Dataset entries
(** C6. A mutating operation that reports a failure has not written the
    sidebar file: the file is overwritten by the final save only, once, on
    the path that reports success. *)
Theorem failure_leaves_file_unwritten :
  (forall name ic, writes_once_on_success (createSpace name ic)) /\
  (forall nameOrId, writes_once_on_success (deleteSpace nameOrId)) /\
  (forall nameOrId url title pin, writes_once_on_success (addTab nameOrId url title pin)) /\
  (forall tabId, writes_once_on_success (deleteTab tabId)).
Proof.
  repeat split; intros; apply writes_once_try_catch; repeat writes_once_step.
Qed.

(** ** The operation boundary *)








Lemma listSpaces_run w :
  listSpaces w =
    match sidebar_file w with
    | None => (Thrown ENOENT, w)
    | Some (NotJson _) => (Thrown SyntaxError, w)
    | Some (Json d) => (Returned (collect_spaces (primary_spaces d)), w)
    end.
Proof.
  unfold listSpaces, loadSidebar, bind, readFileSync, lift, ret.
  by destruct (sidebar_file w) as [[raw|d]|].
Qed.

Lemma listTabs_unloadable depth q w :
  (sidebar_file w = None -> listTabs depth q w = (Thrown ENOENT, w)) /\
  (forall raw, sidebar_file w = Some (NotJson raw) ->
     listTabs depth q w = (Thrown SyntaxError, w)).
Proof.
  unfold listTabs, loadSidebar, bind, readFileSync, lift.
  split; [intros -> | intros raw ->]; done.
Qed.

Lemma listTabsFlat_unloadable q w :
  (sidebar_file w = None -> listTabsFlat q w = (Thrown ENOENT, w)) /\
  (forall raw, sidebar_file w = Some (NotJson raw) ->
     listTabsFlat q w = (Thrown SyntaxError, w)).
Proof.
  unfold listTabsFlat, loadSidebar, bind, readFileSync, lift.
  split; [intros -> | intros raw ->]; done.
Qed.



(** ** Assigning into [containers[1]] *)

Lemma assign_items_ok f d c :
  container1 d = Some c ->
  exists d1, assign_items f d = Returned d1 /\
    primary_items d1 = f (items c) /\
    primary_spaces d1 = primary_spaces d /\
    sidebarSyncState d1 = sidebarSyncState d /\
    syncData d1 = syncData d.
Proof.
  unfold container1, assign_items, primary_items, primary_spaces, container1.
  destruct (containers d) as [cs|] eqn:Hcs; [|discriminate].
  intros Hc. rewrite Hc. eexists. split; [reflexivity|]. simpl.
  rewrite list_lookup_insert_eq by (by eapply lookup_lt_Some). simpl.
  by rewrite ?Hc.
Qed.

Lemma assign_spaces_ok f d c :
  container1 d = Some c ->
  exists d1, assign_spaces f d = Returned d1 /\
    primary_spaces d1 = f (spaces c) /\
    primary_items d1 = primary_items d /\
    container1 d1 = Some {| spaces := Some (f (spaces c)); items := items c |} /\
    sidebarSyncState d1 = sidebarSyncState d /\
    syncData d1 = syncData d.
Proof.
  unfold container1, assign_spaces, primary_items, primary_spaces, container1.
  destruct (containers d) as [cs|] eqn:Hcs; [|discriminate].
  intros Hc. rewrite Hc. eexists. split; [reflexivity|]. simpl.
  rewrite list_lookup_insert_eq by (by eapply lookup_lt_Some). simpl.
  by rewrite ?Hc.
Qed.

Lemma primary_spaces_container d e :
  e ∈ primary_spaces d ->
  exists c, container1 d = Some c /\ spaces c = Some (primary_spaces d).
Proof.
  unfold primary_spaces. destruct (container1 d) as [c|]; [|by intros ?%elem_of_nil].
  destruct (spaces c) as [l|] eqn:Hs; simpl; [intros _; by exists c | by intros ?%elem_of_nil].
Qed.

Lemma primary_items_container d e :
  e ∈ primary_items d ->
  exists c, container1 d = Some c /\ items c = Some (primary_items d).
Proof.
  unfold primary_items. destruct (container1 d) as [c|]; [|by intros ?%elem_of_nil].
  destruct (items c) as [l|] eqn:Hs; simpl; [intros _; by exists c | by intros ?%elem_of_nil].
Qed.

Lemma primary_items_default d c :
  container1 d = Some c -> default [] (items c) = primary_items d.
Proof. unfold primary_items. by intros ->. Qed.

Lemma primary_spaces_default d c :
  container1 d = Some c -> default [] (spaces c) = primary_spaces d.
Proof. unfold primary_spaces. by intros ->. Qed.

Lemma findSpace_container n d k s :
  findSpace n (primary_spaces d) = Some (k, s) ->
  exists c, container1 d = Some c /\ spaces c = Some (primary_spaces d).
Proof.
  intros H. apply (primary_spaces_container d (Obj s)).
  apply findSpace_spec in H as (b & a & -> & _). apply elem_of_app. right. left.
Qed.

Lemma find_item_elem_of id l it :
  find_item id l = Some it -> Obj it ∈ l /\ item_id it = id.
Proof.
  induction l as [|e r IH]; simpl; [discriminate|].
  destruct e as [t|o].
  - intros H. destruct (IH H). split; [by right | done].
  - destruct (str_eq (item_id o) id) eqn:Ho.
    + intros [= ->]. apply str_eq_true in Ho. split; [left | done].
    + intros H. destruct (IH H). split; [by right | done].
Qed.

Lemma find_item_None id l :
  find_item id l = None <-> forall it, Obj it ∈ l -> item_id it <> id.
Proof.
  induction l as [|e r IH]; simpl.
  - split; [intros _ it ?%elem_of_nil; done | done].
  - destruct e as [t|o].
    + rewrite IH. split.
      * intros H it Hin. apply elem_of_cons in Hin as [?|?]; [discriminate | by apply H].
      * intros H it Hin. apply H. by right.
    + destruct (str_eq (item_id o) id) eqn:Ho.
      * apply str_eq_true in Ho. split; [discriminate|].
        intros H. exfalso. apply (H o); [left | done].
      * apply str_eq_false in Ho. rewrite IH. split.
        -- intros H it Hin. apply elem_of_cons in Hin as [?|?]; [by simplify_eq | by apply H].
        -- intros H it Hin. apply H. by right.
Qed.

Lemma on_sync_items_containers f d :
  containers (on_sync_items f d) = containers d.
Proof.
  unfold on_sync_items. destruct (syncData d) as [sd|]; [|done].
  by destruct (sync_items sd).
Qed.

Lemma primary_items_on_sync_items f d :
  primary_items (on_sync_items f d) = primary_items d.
Proof. unfold primary_items, container1. by rewrite on_sync_items_containers. Qed.

Lemma primary_spaces_on_sync_items f d :
  primary_spaces (on_sync_items f d) = primary_spaces d.
Proof. unfold primary_spaces, container1. by rewrite on_sync_items_containers. Qed.

(** ** What each mutating operation does on a loaded document *)

Lemma deleteTab_run w d tabId :
  sidebar_file w = Some (Json d) -> dir_writable w = true ->
  deleteTab tabId w =
    match find_item tabId (primary_items d) with
    | None => (Returned (TabNotFound tabId), after_backup w (Json d))
    | Some found =>
        match assign_items (fun _ => items_after_deleteTab tabId found (primary_items d)) d with
        | Thrown e => (Returned (failure (message e)), after_backup w (Json d))
        | Returned d1 =>
            if file_writable w
            then (Returned ok,
                  with_file (Json (on_sync_items (List.filter (keep_sync_not_id tabId)) d1))
                    (after_backup w (Json d)))
            else (Returned (failure (message EACCES)), after_backup w (Json d))
        end
    end.
Proof.
  intros Hf Hd.
  unfold deleteTab, try_catch, bind, loadSidebar, createBackup, bind, readFileSync,
    lift, Date_now, copyFileSync, ret, report, saveSidebar, writeFileSync.
  rewrite Hf. cbn. rewrite Hf, Hd.
  destruct (find_item tabId (primary_items d)) as [found|]; [|done].
  destruct (assign_items _ d) as [d1|e]; [|done].
  cbn. by destruct (file_writable w).
Qed.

> **What you have to do**:
Wherever the string "Thrown" appears in the entries, copy that line.

> **Task answer**:
    | None => (Thrown ENOENT, w)
    | Some (NotJson _) => (Thrown SyntaxError, w)
  (sidebar_file w = None -> listTabs depth q w = (Thrown ENOENT, w)) /\
     listTabs depth q w = (Thrown SyntaxError, w)).
  (sidebar_file w = None -> listTabsFlat q w = (Thrown ENOENT, w)) /\
     listTabsFlat q w = (Thrown SyntaxError, w)).
        | Thrown e => (Returned (failure (message e)), after_backup w (Json d))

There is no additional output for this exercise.